#[export] Instance sim_filter : FilterLaws sim.
Proof.
  constructor.
  - done.
  - intros v m h Hv. assert (fst (hw_store CAN_MCR v (m, h)) CAN_MCR = u8 v) as E by reflexivity.
    unfold asks_init. by rewrite E, testbit_u8.
  - done.
  - intros a v m h Ha Hm. destruct (Z.eq_dec a CAN_MSR) as [->|Hn]; [exact Hm|].
    unfold asks_init in *. rewrite sim_keeps_mode; [exact Hm|done|done|by left].
  - intros v m h H0 H1. exists 0%nat. split; [done|].
    assert (fst (hw_store CAN_MCR v (m, h)) CAN_MSR = Z.land (u8 v) 3) as E by reflexivity.
    unfold in_init. cbn [Nat.iter nat_rect]. rewrite E. apply Z.bits_inj'. intros i Hi. change CAN_MODE_MASK with (Z.ones 2).
    change 3 with (Z.ones 2). bits. destruct (Z.ltb_spec i 2).
    + assert (i = 0 \/ i = 1) as [-> | ->] by lia; rewrite ?H0, ?H1; done.
    + rewrite !andb_false_r. symmetry. apply (testbit_bounded _ 1); unfold CAN_MSR_INAK; lia.
  - done.
  - intros a v m h N1 N2 _ Hm. unfold in_init in *. rewrite sim_keeps_mode; [exact Hm|done|done|by right].
  - intros c Hc. by apply latch_stable, sim_latch, filter_reg_active.
  - intros a m h Ha. by apply (sim_latch (cell m a)); [apply filter_reg_active|].
  - intros a v m h _ Ha Hv. destruct (sim_latch (cell m a)) as (_ & H2 & _ & _); [by apply filter_reg_active|].
    rewrite H2 by done. apply u8_small. rewrite <- Hv, Z.land_comm. apply land_is_u8. unfold reg_bits, is_u8. repeat case_match; lia.
Qed.

(** A node with device number 0xd5, whose low seven bits are those of the sample packet. *)
Definition filter_node : @node sim := fset f_device_id 0xd5 (node_init sim_machine).

Lemma node_filter_exact_witness :
  exists s', CAN_Node_CAN_init filter_node = Ok CAN_InitStatus_Success s' /\
    cell_passes (cells (mach s')) (HA_CAN_packet_id_to_number sample_packet_id) false true = Some true /\
    cell_passes (cells (mach s')) HA_CAN_SpecialId_Update false true = Some true.
Proof.
  assert (packet_id_ok sample_packet_id) as Hp by (unfold packet_id_ok, is_u8, is_u16; simpl; lia).
  assert (is_u8 (device_id (n_sysinfo filter_node))) as Hd by (unfold is_u8; simpl; lia).
  destruct (wp_total_inv _ _ _ (node_filter_exact filter_node sample_packet_id false Hd Hp)) as (status & s' & Hs & H).
  assert (status = CAN_InitStatus_Success) as ->.
  { assert (match CAN_Node_CAN_init filter_node with Ok CAN_InitStatus_Success _ => true | _ => false end = true) as Hok
      by (vm_compute; reflexivity).
    rewrite Hs in Hok. by destruct status. }
  exists s'. split; [exact Hs|]. exact (H eq_refl).
Defined.
(* ===== verification/Switch.v ===== *)
(** The switch module, [firmware/stm8/can_node/mod_switch.c].

    A switch drives one pin of port B: the pin is high when the switch is on, or
    when it is off and its polarity is reversed.  With a delay configured the
    switch turns itself off. *)

From stdpp Require Import sets.
From S2P Require Import Prelude Monad CanProto Machine Gpio Flash Eestream CanRules Sim State Led Channel.

Definition sw_set_config (v : Z) (w : Switch) : Switch :=
  MkSwitch (sw_gpio w) (sw_pin w) v (sw_mode w) (off_delay w) (off_timer w).
Definition sw_set_mode (m : SwitchMode) (w : Switch) : Switch :=
  MkSwitch (sw_gpio w) (sw_pin w) (sw_config w) m (off_delay w) (off_timer w).
Definition sw_set_off_delay (v : Z) (w : Switch) : Switch :=
  MkSwitch (sw_gpio w) (sw_pin w) (sw_config w) (sw_mode w) v (off_timer w).
Definition sw_set_off_timer (v : Z) (w : Switch) : Switch :=
  MkSwitch (sw_gpio w) (sw_pin w) (sw_config w) (sw_mode w) (off_delay w) v.

(** The level [switch_update] drives. *)
Definition switch_level (w : Switch) : Z :=
  Z.lxor (if bool_decide (sw_mode w = SwitchMode_On) then 1 else 0)
         (if truth (Z.land (sw_config w) HA_CAN_Node_SwitchConfig_Polarity) then 1 else 0).
(* ===== verification/Analog.v ===== *)
(** The analog module, [firmware/stm8/can_node/mod_analog.c].

    The enabled sensors take turns on the one converter: the selected sensor is
    activated at one timer event and read at the next, and the selection moves on. *)

From stdpp Require Import sets.
From S2P Require Import Prelude Monad CanProto Machine Gpio Flash Eestream Adc2 CanRules Sim State Led Can Channel.

Definition an_set_config (v : Z) (a : AnalogSensor) : AnalogSensor :=
  MkAnalogSensor (an_gpio a) (an_pin a) (adc_channel a) v (an_state a) (range_min a) (range_max a) (an_value a) (an_in_range a).
Definition an_set_state (v : AnalogState) (a : AnalogSensor) : AnalogSensor :=
  MkAnalogSensor (an_gpio a) (an_pin a) (adc_channel a) (an_config a) v (range_min a) (range_max a) (an_value a) (an_in_range a).
Definition an_set_range_min (v : Z) (a : AnalogSensor) : AnalogSensor :=
  MkAnalogSensor (an_gpio a) (an_pin a) (adc_channel a) (an_config a) (an_state a) v (range_max a) (an_value a) (an_in_range a).
Definition an_set_range_max (v : Z) (a : AnalogSensor) : AnalogSensor :=
  MkAnalogSensor (an_gpio a) (an_pin a) (adc_channel a) (an_config a) (an_state a) (range_min a) v (an_value a) (an_in_range a).
Definition an_set_value (v : Z) (a : AnalogSensor) : AnalogSensor :=
  MkAnalogSensor (an_gpio a) (an_pin a) (adc_channel a) (an_config a) (an_state a) (range_min a) (range_max a) v (an_in_range a).
Definition an_set_in_range (v : Z) (a : AnalogSensor) : AnalogSensor :=
  MkAnalogSensor (an_gpio a) (an_pin a) (adc_channel a) (an_config a) (an_state a) (range_min a) (range_max a) (an_value a) v.

(** ** Operations *)

Section Operations.
Context {HW : Hardware}.

Definition analog_activate (channel_id : Z) : prog node unit :=
  let! sensor := idx f_analog_sensors channel_id in
  io (ADC2_ConversionConfig ADC2_CONVERSIONMODE_SINGLE (adc_channel sensor) ADC2_ALIGN_RIGHT) ;;
  io ADC2_StartConversion ;;
  idx_upd f_analog_sensors channel_id (an_set_state AnalogState_Active).

Definition analog_deactivate (channel_id : Z) : prog node unit :=
  let! value := io ADC2_GetConversionValue in
  idx_upd f_analog_sensors channel_id (an_set_value value) ;;
  io ADC2_ClearFlag ;;
  idx_upd f_analog_sensors channel_id (an_set_state AnalogState_Inactive).

(** [while (selected_sensor != prev_selected) ...], [fuel] rounds at most. *)
Fixpoint select_loop (fuel : nat) (prev_selected : Z) : prog node unit :=
  match fuel with
  | O => raise Hang
  | S n =>
      let! selected := rd f_selected_sensor in
      if selected =? prev_selected then ret tt
      else
        when (CAN_Node_ChannelCount <=? selected) (wr f_selected_sensor 0) ;;
        let! selected := rd f_selected_sensor in
        let! sensor := idx f_analog_sensors selected in
        if negb (bool_decide (an_state sensor = AnalogState_Disabled)) then ret tt
        else select_loop n prev_selected
  end.

Definition select_fuel : nat := 8.

Definition select_next_sensor_fuel (fuel : nat) : prog node unit :=
  let! prev_selected := rd f_selected_sensor in
  wr f_selected_sensor (u8 (prev_selected + 1)) ;;
  select_loop fuel prev_selected.

Definition select_next_sensor : prog node unit := select_next_sensor_fuel select_fuel.

Definition analog_init (channel_id : Z) : prog node unit :=
  let! sensor := idx f_analog_sensors channel_id in
  io (GPIO_Init (an_gpio sensor) (an_pin sensor) GPIO_MODE_IN_FL_NO_IT) ;;
  let! count := rd f_sensor_count in
  when (count =? 0)
    (* First channel, initialize ADC2 *)
    (io (ADC2_Init ADC2_CONVERSIONMODE_SINGLE (adc_channel sensor) ADC2_PRESSEL_FCPU_D2 ADC2_EXTTRIG_TIM
           DISABLE ADC2_ALIGN_RIGHT ADC2_SCHMITTTRIG_ALL DISABLE) ;;
     io (ADC2_Cmd ENABLE) ;;
     wr f_selected_sensor channel_id) ;;
  let! count := rd f_sensor_count in
  wr f_sensor_count (u8 (count + 1)) ;;
  idx_upd f_analog_sensors channel_id (an_set_state AnalogState_Inactive).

● **Exercise directions**
Copy out precisely the lines from the line with "when (CAN_Node_ChannelCount <=?" to the line with "Definition analog_init (channel_id" in the material above, including those two lines and omitting all the rest.

● **Written response**
        when (CAN_Node_ChannelCount <=? selected) (wr f_selected_sensor 0) ;;
        let! selected := rd f_selected_sensor in
        let! sensor := idx f_analog_sensors selected in
        if negb (bool_decide (an_state sensor = AnalogState_Disabled)) then ret tt
        else select_loop n prev_selected
  end.

Definition select_fuel : nat := 8.

Definition select_next_sensor_fuel (fuel : nat) : prog node unit :=
  let! prev_selected := rd f_selected_sensor in
  wr f_selected_sensor (u8 (prev_selected + 1)) ;;
  select_loop fuel prev_selected.

Definition select_next_sensor : prog node unit := select_next_sensor_fuel select_fuel.

Definition analog_init (channel_id : Z) : prog node unit :=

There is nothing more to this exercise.